Netflix’s Daredevil comes out tomorrow and nerds ’round the world are pretty jazzed about it — all except me, it seems. Don’t get me wrong: I do plan to watch the series. I even figure I’ll probably like it, assuming all the buzz it’s been generating for the past few weeks is worth a damn. But I’m just not as excited as I’d like to be, partially because I was underwhelmed by the first trailer, and partially because I’m — perhaps unfairly — annoyed by EW’s recent review, where they refer to it as a superhero show “specifically for grown-ups,” unlike all those other “juvenile” superhero TV shows that I’m passionate about. It’s interesting when a review makes you feel like a scolded child for enjoying something.

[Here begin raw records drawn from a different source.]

(* ===== verification/MockReads.v ===== *)
(** * The mock provider

    The provider of [crates/payload/src/test_utils/mock_provider.rs], trait by trait:
    what a chain without blocks answers, in which every account holds one ether and a
    block is found by its number or tag only.  The traits are [reth]'s, as classes over
    the provider's type; a state provider behind a [Box] is the record of its
    operations.  Also the mock validator of [crates/payload/src/test_utils/mod.rs]. *)

From stdpp Require Import prelude list gmap.
From S2P Require Import Prelude Types Chain Validator Payload MainService EmptyJob MockEvm.

Open Scope Z_scope.

Module Reth.

Abbreviation ProviderResult := (result RethError).

Inductive BlockHashOrNumber := Hash (h : B256) | Number (n : Z).

Inductive BlockNumberOrTag := Latest | Finalized | Safe | Earliest | PendingTag | BlockNumber (n : Z).

Inductive BlockSource := AnySource | PendingSource | CanonicalSource.

(** The data of [reth] the traits speak of, and the values the mock provider answers. *)
Class RethData `{EV : Evm} := {
  ChainInfo : Type;
  chain_info_default : ChainInfo;
  SealedHeader : Type;
  BlockWithSenders : Type;
  SealedBlockWithSenders : Type;
  StoredBlockBodyIndices : Type;
  TransactionVariant : Type;
  BlockId : Type;
  TransactionMeta : Type;
  TransactionSignedNoHash : Type;
  AccountBeforeTx : Type;
  TrieUpdates : Type;
  trie_updates_default : TrieUpdates;
  Bytecode : Type;
  AccountProof : Type;
  account_proof_default : AccountProof;
  EvmConfig : Type;
  BundleStateData : Type;
  StageId : Type;
  StageCheckpoint : Type;
  PruneSegment : Type;
  PruneCheckpoint : Type;
  MAINNET : ChainSpec;
}.

(** a range of numbers, as its membership test *)
Abbreviation RangeBounds := (Z -> bool).

(** ** The traits *)

Section Traits.
Context `{RD : RethData}.

Class ChainSpecProvider (P : Type) := { chain_spec : P -> ChainSpec }.

Class BlockHashReader (P : Type) := {
  block_hash : P -> Z -> ProviderResult (option B256);
  canonical_hashes_range : P -> Z -> Z -> ProviderResult (list B256);
}.

Class BlockNumReader (P : Type) := {
  chain_info : P -> ProviderResult ChainInfo;
  best_block_number : P -> ProviderResult Z;
  last_block_number : P -> ProviderResult Z;
  block_number : P -> B256 -> ProviderResult (option Z);
}.

Class BlockReader (P : Type) := {
  find_block_by_hash : P -> B256 -> BlockSource -> ProviderResult (option Block);
  pending_block_with_senders : P -> ProviderResult (option SealedBlockWithSenders);
  block : P -> BlockHashOrNumber -> ProviderResult (option Block);
  pending_block : P -> ProviderResult (option SealedBlock);
  block_with_senders_range : P -> Z * Z -> ProviderResult (list BlockWithSenders);
  pending_block_and_receipts : P -> ProviderResult (option (SealedBlock * list Receipt));
  ommers : P -> BlockHashOrNumber -> ProviderResult (option (list Header));
  block_body_indices : P -> Z -> ProviderResult (option StoredBlockBodyIndices);
  block_with_senders : P -> BlockHashOrNumber -> TransactionVariant -> ProviderResult (option BlockWithSenders);
  block_range : P -> Z * Z -> ProviderResult (list Block);
}.
(* ===== verification/TestsBidder.v ===== *)
(** * The tests of the bid policies, evaluated on the model

    The unit tests of [crates/payload/src/bidder/policy.rs], assertion by assertion.
    Their blocks are of the configuration of [build_test_config], whose base fee is
    zero, so paying a bid costs nothing. *)

From stdpp Require Import prelude list gmap.
From S2P Require Import Prelude Types Chain Payload SimState State Policy MockEvm TestsPayload.

Open Scope Z_scope.

Import Mock.

Section PolicyTests.
Variable r : draws.

Definition test_block_with_fees (fees coinbase : Z) : option BuildState :=
  match build_test_config r 0 with
  | Done build_config =>
      let block := BuildState_new (dr_hashes r 0) build_config (default_config r) 0 in
      let d := bs_exec_details block in
      Some (set_exec_details block
        {| ed_executed_txs := ed_executed_txs d; ed_receipts := ed_receipts d;
           ed_cumulative_gas_used := ed_cumulative_gas_used d;
           ed_cumulative_blob_gas_used := ed_cumulative_blob_gas_used d; ed_sum_fees := fees;
           ed_sum_coinbase_transfers := coinbase; ed_builder_payment := ed_builder_payment d;
           ed_bundle_state := ed_bundle_state d |})
  | _ => None
  end.

(** [AuctionBidInfo::default()], unlike [new], has no time left *)
Definition AuctionBidInfo_default : AuctionBidInfo := refresh_time (AuctionBidInfo_new 0 0) 0.

(** [bid_info.update_block_info(block, policy.block_value(block.exec_details()))] *)
Definition see_block (policy : BidSelectionPolicies) (bid_info : option AuctionBidInfo) (fees coinbase : Z)
  : option AuctionBidInfo :=
  bid_info ← bid_info;
  block ← test_block_with_fees fees coinbase;
  mret (update_block_info bid_info block (policy_block_value policy (bs_exec_details block))).

Definition bids (policy : BidSelectionPolicies) (bid_info : option AuctionBidInfo) (bid : option Z) : Prop :=
  (compute_bid policy <$> bid_info) = Some (Done bid).

(** both policies that bid the value of the best block *)
Definition max_bid_by_total (policy : BidSelectionPolicies) : Prop :=
  let bid_info := see_block policy (Some AuctionBidInfo_default) 1 1 in
  bids policy bid_info (Some 2) /\
  let bid_info := see_block policy bid_info 2 2 in
  bids policy bid_info (Some 4) /\
  let bid_info := see_block policy bid_info 1 2 in
  bids policy bid_info (Some 4).

Definition test_max_bid_by_total_for_all_builds : Prop := max_bid_by_total (NoProfitPolicy 12000).

Definition test_devnet_bid_for_all_builds : Prop := max_bid_by_total DevnetPolicy.

Definition at_time (bid_info : option AuctionBidInfo) (time_left : Z) : option AuctionBidInfo :=
  (fun b => refresh_time b time_left) <$> bid_info.
Definition auction_bid (bid_info : option AuctionBidInfo) (bid : Z) : option AuctionBidInfo :=
  (fun b => update_auction_bid_info b bid) <$> bid_info.

Definition test_time_linear_by_total_with_subsidy_budget_and_offset_no_subsidy : Prop :=
  let policy := LinearSurplusPolicy
    {| ls_offset := 2000; ls_max_block_subsidy := 0; ls_min_bid_surplus := 1; ls_max_bid_surplus := 7 |} in
  let bid_info := see_block policy (Some AuctionBidInfo_default) 6 7 in
  bids policy (at_time bid_info 3000) None /\
  bids policy (at_time bid_info 1000) (Some 3) /\
  let bid_info := auction_bid bid_info 3 in
  bids policy (at_time bid_info 1000) (Some 6) /\
  bids policy (at_time bid_info 0) (Some 8) /\
  bids policy (at_time bid_info (-500)) (Some 9).

Definition test_time_linear_by_total_with_subsidy_budget_and_offset : Prop :=
  let policy := LinearSurplusPolicy
    {| ls_offset := 2000; ls_max_block_subsidy := 2; ls_min_bid_surplus := 1; ls_max_bid_surplus := 7 |} in
  let bid_info := see_block policy (Some AuctionBidInfo_default) 4 3 in
  bids policy (at_time bid_info 3000) None /\
  bids policy (at_time bid_info 1000) (Some 3) /\
  let bid_info := auction_bid bid_info 3 in
  bids policy (at_time bid_info 1000) (Some 6) /\
  bids policy (at_time bid_info 0) (Some 8) /\
  let bid_info := at_time bid_info (-500) in
  bids policy bid_info (Some 9) /\
  bids policy (auction_bid bid_info 4) (Some 9) /\
  bids policy (auction_bid (auction_bid bid_info 4) 10) None.
End PolicyTests.

(** They pass whatever the clock and the random draws. *)

Tactic Notation "run_bids" reference(d) := unfold d, bids; assertions.

Lemma test_max_bid_by_total_for_all_builds_passes r : test_max_bid_by_total_for_all_builds r.
Proof. unfold test_max_bid_by_total_for_all_builds. run_bids max_bid_by_total. Qed.

Lemma test_devnet_bid_for_all_builds_passes r : test_devnet_bid_for_all_builds r.
Proof. unfold test_devnet_bid_for_all_builds. run_bids max_bid_by_total. Qed.

Lemma no_subsidy_test_passes r : test_time_linear_by_total_with_subsidy_budget_and_offset_no_subsidy r.
Proof. run_bids test_time_linear_by_total_with_subsidy_budget_and_offset_no_subsidy. Qed.

Lemma subsidy_test_passes r : test_time_linear_by_total_with_subsidy_budget_and_offset r.
Proof. run_bids test_time_linear_by_total_with_subsidy_budget_and_offset. Qed.
(* ===== verification/TestsJob.v ===== *)
(** * The tests of the build jobs, evaluated on the model

    The unit tests of [crates/payload/src/job/interval_job.rs] and
    [crates/payload/src/generator/mod.rs] with the future that drives them in
    [job/mod.rs].  A test awaits its job: the runtime polls it when the interval ticks,
    when the build is done and when the deadline has passed, in that order. *)

From stdpp Require Import prelude list gmap.
From S2P Require Import Prelude Types Bundle BundlePool Chain Payload SimState State Strategies Job MockEvm TestsPayload.

Open Scope Z_scope.

Import Mock.

Section JobTests.
Variable r : draws.

(** what the tasks of a test see *)
Definition test_task_env (pool : list test_tx) : TaskEnv :=
  {| Job.te_client := MockProvider_default; Job.te_pool := pool : TxPool; Job.te_bundle_pool := BundlePool_new;
     te_id := dr_hashes r 0; te_now := 0; te_locked := true |}.

(** [TestBuildJob::poll]: the job's poll, and its resolution once it is ready; here as the
    list of what the polls of the runtime deliver *)
Definition test_job_poll (job : BuildJob) (i : IntervalPoll) (e : TaskEnv)
  : run Empty_set (BuildJob * poll (result PayloadBuilderError ResolveBestPayload)) :=
  res ← interval_poll job i;
  let '(job, ready, _) := res in
  match ready with
  | Ready (Ok _) => resolved ← interval_resolve job e; let '(fut, _, job) := resolved in mret (job, Ready (Ok fut))
  | Ready (Err err) => mret (job, Ready (Err err))
  | Pending => mret (job, Pending)
  end.

(** the first tick spawns a task, whose outcome is the next wake-up; then the deadline *)
Definition await_job (job : BuildJob) (e : TaskEnv) : option ResolveBestPayload :=
  match test_job_poll job {| ip_deadline := false; ip_ticks := 1; ip_build := Pending |} e with
  | Done (job, Pending) =>
      match bj_pending_build job ≫= fun task => sent_by 10 task e with
      | Some outcome =>
          match test_job_poll job {| ip_deadline := false; ip_ticks := 0; ip_build := Ready outcome |} e with
          | Done (job, Pending) =>
              match test_job_poll job {| ip_deadline := true; ip_ticks := 0; ip_build := Pending |} e with
              | Done (_, Ready (Ok fut)) => Some fut
              | _ => None
              end
          | _ => None
          end
      | None => None
      end
  | _ => None
  end.

(** and the future it resolves to, with the empty payload its task builds if it has to *)
Definition await_payload (fut : ResolveBestPayload) (e : TaskEnv) : option Build :=
  let empty :=
    match rb_empty_payload fut with
    | Some build_config =>
        match empty_payload_task (default_config r) build_config e with
        | Done build => Ready (Ok (Ok build))
        | _ => Pending
        end
    | None => Pending
    end in
  match resolve_poll fut empty with
  | Done (_, Ready (Ok build)) => Some build
  | _ => None
  end.

Definition interval_test (strategy : PayloadConfig -> Strategy) (pool : list test_tx) : Prop :=
  match te_config (setup_test_env r) with
  | Done build_config =>
      let e := test_task_env pool in
      match await_job (job_new (strategy (default_config r)) build_config) e ≫= fun fut => await_payload fut e with
      | Some build => build_facts build = (te_payload_id (setup_test_env r), [])
      | None => False
      end
  | _ => False
  end.

Definition interval_mempool : Prop := interval_test MempoolStrat [test_transaction (dr_secrets r 0) 1 0].

Definition interval_empty : Prop := interval_test EmptyStrat [].

(** [generator/mod.rs] *)
Definition can_create_empty_job (now : Z) (attrs : PayloadAttributes) : Prop :=
  match jc_set_max_payload_tasks
          (jc_set_deadline (jc_set_interval (JobGeneratorConfig_default (default_config r)) 2000) 6000) 1,
        BuildConfig_from tt (dr_proposer r) attrs with
  | Some config, Done build_config =>
      match stream_new_payload_job config now build_config with
      | Ok (job, _) => bc_attributes (bj_build_config job) = attrs
      | Err _ => False
      end
  | _, _ => False
  end.

Definition default_attributes : PayloadAttributes :=
  {| pa_id := 0; pa_parent := 0; pa_timestamp := 0; pa_suggested_fee_recipient := 0; pa_prev_randao := 0;
     pa_withdrawals := []; pa_parent_beacon_block_root := None |}.
End JobTests.

Example interval_mempool_passes : interval_mempool demo_draws.
Proof. exact_no_check (eq_refl (0, [] : list test_tx)). Qed.

Example interval_empty_passes : interval_empty demo_draws.
Proof. exact_no_check (eq_refl (0, [] : list test_tx)). Qed.

Lemma can_create_empty_job_passes r now : can_create_empty_job r now default_attributes.
Proof. reflexivity. Qed.
(** * gyro_integrator.py: orientation integration and stabilisation transforms

    A shallow embedding of [src/gyro_integrator.py] (classes [GyroIntegrator]
    and [EulerIntegrator]) together with the properties its specification
    states about it.

    Layout: the numeric interface, arrays and the object store; the
    [GyroIntegrator] methods; the [EulerIntegrator] methods; two numeric
    instances (exact rationals, which run, and the reals, for the
    exponential map) with sample data; the definitions that follow the
    specification's wording; then the lemmas and theorems.

    The quaternion module ([quaternion.py]) and the smoothing strategies
    ([smoothing_algos.py]) are imported by the source and are not part of
    it: their functions are parameters of the model. *)

From Stdlib Require Import ZArith QArith Qround Reals List Bool String.
From Stdlib Require Lra Lqa.
From Stdlib Require Import Lia.
From stdpp Require Import strings gmap.
Import ListNotations.


(** ** Numbers

    The program computes on numpy [float64] values.  The model is written
    against the operations the source applies to them, so that it can be run
    on exact rationals and reasoned about on the reals; a theorem that needs
    an arithmetic law names it as a hypothesis. *)

Class Num := {
  num : Type;
  lit : Q -> num;                    (* a numeric literal of the source *)
  nadd : num -> num -> num;
  nsub : num -> num -> num;
  nmul : num -> num -> num;
  ndiv : num -> num -> num;
  nsqrt : num -> num;                (* np.sqrt *)
  nsin : num -> num;                 (* np.sin *)
  ncos : num -> num;                 (* np.cos *)
  nlt : num -> num -> bool;          (* a < b *)
  nle : num -> num -> bool;          (* a <= b *)
  nonzero : num -> bool              (* truth value of a number: x != 0 *)
}.

Declare Scope num_scope.
Delimit Scope num_scope with num.
Infix "+" := nadd : num_scope.
Infix "-" := nsub : num_scope.
Infix "*" := nmul : num_scope.
Infix "/" := ndiv : num_scope.
Infix "<?" := nlt : num_scope.
Infix "<=?" := nle : num_scope.

(** Python exceptions the modelled methods can raise.  [StoreError] is the
    model's own: a reference that does not lead to an array of the expected
    shape, which no state built by the methods contains. *)
Inductive exn :=
| IndexError
| KeyError
| AttributeError
| TypeError
| UFuncTypeError
| StoreError.

(** Outcome of a call: a value, a raised exception, or [OutOfFuel] when a
    [while] loop was cut off by the model's step bound. *)
Inductive result (A : Type) :=
| Ok (a : A)
| Raise (e : exn)
| OutOfFuel.
Arguments Ok {A} a.
Arguments Raise {A} e.
Arguments OutOfFuel {A}.

Definition rbind {A B} (r : result A) (k : A -> result B) : result B :=
  match r with
  | Ok a => k a
  | Raise e => Raise e
  | OutOfFuel => OutOfFuel
  end.

Definition is_ok {A} (r : result A) : bool :=
  match r with Ok _ => true | _ => false end.

(** [l[i]] on a Python sequence, for a non-negative index. *)
Definition getitem {A} (l : list A) (i : nat) : result A :=
  match l !! i with
  | Some a => Ok a
  | None => Raise IndexError
  end.

(** [l[i] = v] on a Python sequence. *)
Definition setitem {A} (l : list A) (i : nat) (v : A) : result (list A) :=
  if (i <? length l)%nat then Ok (<[i := v]> l) else Raise IndexError.

(** [np.any] on a boolean array and [np.argmax] on a boolean array (index of
    the first maximal entry: the first [True], or 0 when there is none). *)
Definition np_any_b (l : list bool) : bool := existsb (fun b => b) l.
Ltac unfold_setters :=
  unfold KMeansClustering.set_kmeans, KMeansClustering.set_optimal_clusters,
    GMMClustering.set_gmm, GMMClustering.set_optimal_components,
    AgglomerativeClusteringOptimal.set_model,
    AgglomerativeClusteringOptimal.set_optimal_clusters in *.

(** What a returning [fit] leaves in the object. *)
Lemma gmm_fit_ok_state `{L : Sklearn} (X : Matrix) (s s' : GMMClustering.t) :
  GMMClustering.fit X s = (s', Ok tt) ->
  exists k m,
    sk_gmm_fit k (GMMClustering.random_state s) X = Ok m /\
    s' = GMMClustering.mk (GMMClustering.max_components s) (GMMClustering.criterion s)
           (GMMClustering.n_components s) (GMMClustering.random_state s) (Some k)
           (Some (GaussianMixture.mk k (GMMClustering.random_state s) (Some m))) /\
    (forall n, GMMClustering.n_components s = Some n -> k = n).
Proof.
  unfold GMMClustering.fit, GMMClustering.gmm_fit, GaussianMixture.fit. run_py.
  destruct (GMMClustering.n_components s) as [n|] eqn:Hn.
  - cbn. rewrite ?Hn.
    destruct (sk_gmm_fit n (GMMClustering.random_state s) X) as [m|e] eqn:Hm;
      [|discriminate].
    intros H. injection H as <-. exists n, m. repeat split; try congruence; unfold_setters; cbn; rewrite ?Hn; reflexivity.
  - destruct (GMMClustering.criterions s X) as [cs|e]; [|discriminate].
    destruct (np_argmin cs) as [i|e]; [|discriminate].
    cbn. rewrite ?Hn.
    destruct (sk_gmm_fit (i + 1) (GMMClustering.random_state s) X) as [m|e] eqn:Hm;
      [|discriminate].
    intros H. injection H as <-. exists (i + 1), m. repeat split; try congruence; unfold_setters; cbn; rewrite ?Hn; reflexivity.
Qed.

Lemma agglomerative_fit_ok_state `{L : Sklearn} (X : Matrix)
    (s s' : AgglomerativeClusteringOptimal.t) :
  AgglomerativeClusteringOptimal.fit X s = (s', Ok tt) ->
  exists k labels,
    sk_agglomerative_labels k X = Ok labels /\
    s' = AgglomerativeClusteringOptimal.mk (AgglomerativeClusteringOptimal.max_clusters s)
           (AgglomerativeClusteringOptimal.n_clusters s) (Some k)
           (Some (AgglomerativeClustering.mk k (Some labels))) /\
    (forall n, AgglomerativeClusteringOptimal.n_clusters s = Some n -> k = n).
Proof.
  unfold AgglomerativeClusteringOptimal.fit, AgglomerativeClusteringOptimal.model_fit,
    AgglomerativeClustering.fit. run_py.
  destruct (AgglomerativeClusteringOptimal.n_clusters s) as [n|] eqn:Hn.
  - cbn. rewrite ?Hn.
    destruct (sk_agglomerative_labels n X) as [l|e] eqn:Hl; [|discriminate].
    intros H. injection H as <-. exists n, l. repeat split; try congruence; unfold_setters; cbn; rewrite ?Hn; reflexivity.
  - destruct (AgglomerativeClusteringOptimal.find_optimal_clusters s X) as [k|e];
      [|discriminate].
    cbn. rewrite ?Hn.
    destruct (sk_agglomerative_labels k X) as [l|e] eqn:Hl; [|discriminate].
    intros H. injection H as <-. exists k, l. repeat split; try congruence; unfold_setters; cbn; rewrite ?Hn; reflexivity.
Qed.

Lemma kmeans_fit_ok_state `{L : Sklearn} (X : Matrix) (s s' : KMeansClustering.t) :
  KMeansClustering.fit X s = (s', Ok tt) ->
  exists k m,
    sk_kmeans_fit k (KMeansClustering.random_state s) X = Ok m /\
    s' = KMeansClustering.mk (KMeansClustering.max_clusters s)
           (KMeansClustering.random_state s) (KMeansClustering.n_clusters s) k
           (Some (KMeans.mk k (KMeansClustering.random_state s) (Some m))) /\
    match KMeansClustering.n_clusters s with
    | Some n => k = Some n
    | None =>
        yb_elbow_value (KMeansClustering.random_state s)
                       (2, KMeansClustering.max_clusters s) X = Ok k
    end.
Proof.
  unfold KMeansClustering.fit, KMeansClustering.kmeans_fit, KMeans.fit. run_py.
  destruct (KMeansClustering.n_clusters s) as [n|] eqn:Hn.
  - cbn. rewrite ?Hn.
    destruct (sk_kmeans_fit (Some n) (KMeansClustering.random_state s) X) as [m|e] eqn:Hm;
      [|discriminate].
    intros H. injection H as <-. exists (Some n), m. repeat split; try congruence; unfold_setters; cbn; rewrite ?Hn; reflexivity.
  - destruct (yb_elbow_value _ _ X) as [k|e] eqn:Hy; [|discriminate].
    cbn. rewrite ?Hn.
    destruct (sk_kmeans_fit k (KMeansClustering.random_state s) X) as [m|e] eqn:Hm;
      [|discriminate].
    intros H. injection H as <-. exists k, m. repeat split; try congruence; unfold_setters; cbn; rewrite ?Hn; reflexivity.
Qed.
Record UserContext := {
  uc_userId : string;
  uc_baseCurrency : string;
  uc_language : string;
  uc_impersonationId : option string
}.

Module AgentService.

Section Chat.

(** The world outside the orchestrator (clock, LLM provider, portfolio
    data), and the JSON value a tool receives as input. *)
Variable W : Type.
Variable Input : Type.

Record ToolUseBlock := {
  tu_id : string;
  tu_name : string;
  tu_input : Input
}.

Inductive ContentBlock : Type :=
| TextBlock (text : string)
| ToolUse (block : ToolUseBlock)
| OtherBlock (type : string).

Record ToolResultBlockParam := {
  tool_use_id : string;
  content : string;
  is_error : bool
}.

Inductive MessageContent : Type :=
| TextContent (text : string)
| BlocksContent (blocks : list ContentBlock)
| ToolResultsContent (blocks : list ToolResultBlockParam).

Record MessageParam := { role : string; msg_content : MessageContent }.

Record LlmRequest := {
  rq_model : string;
  rq_max_tokens : Z;
  rq_temperature : Q;
  rq_system : string;
  rq_messages : list MessageParam;
  rq_tools : list AgentToolDefinition
}.

(** [execute(input, context)] of a registered tool: it returns or throws. *)
Definition Executor : Type :=
  Input -> ToolContext -> W -> Outcome ToolResult * W.

(** [Date.now()], [new Date().toISOString().split('T')[0]], the prompt
    template of agent.prompt.ts, [client.messages.create] and
    [JSON.stringify] on a tool result, which throws on a value it cannot
    encode, and on [{ error: text }], which does not. The input of a tool
    comes out of the JSON of the LLM response, so that [JSON.stringify] of
    it in the log line does not throw; the logger is left out. Every
    thrown value is taken to have a string conversion ([String(error)]
    does not throw in its turn). *)
Variable Date_now : W -> Z * W.
Variable today : W -> IsoDate.
Variable buildSystemPrompt : string -> string -> string -> string.
Variable messages_create : LlmRequest -> W -> Outcome (list ContentBlock) * W.
Variable stringify_result : ToolResult -> Outcome string.
Variable stringify_error : string -> string.
Variable toFixed2 : Q -> string.
(** * hoomd_organics.base.system: a shallow embedding of [System], [Pack]
    and [Lattice], and the properties of their bookkeeping code.

    Conventions.  Python floats are read as exact numbers: rationals ([Q])
    where the code only adds, multiplies and divides, real numbers ([R])
    where it takes roots.  Python exceptions are values of [exn]; a method
    that may raise returns a [result].  Objects of the external libraries
    (mbuild compounds, gmso sites, parmed atoms) are records holding the
    attributes the code reads or writes. *)

From Stdlib Require Import QArith Qabs Qminmax Lqa Reals Lra Lia.
From stdpp Require Import gmap strings list fin_maps pretty.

Anyway. New Daredevil got Mekaela and I talking about old Daredevil, naturally. People are eager to talk shit about that movie, and it’s not like I loved it, either, but I found myself wondering — was it really as bad as everyone said? People can be prone to over exaggeration, after all, and Ben Affleck’s been a pretty easy target for the last fifteen years or so. Then again, that’s basically what I thought about Fantastic Four, too (sans Affleck, obviously), until I rewatched it last year and discovered, No, it really IS a pretty crappy movie. I felt like I needed to give Daredevil the same chance.

My verdict?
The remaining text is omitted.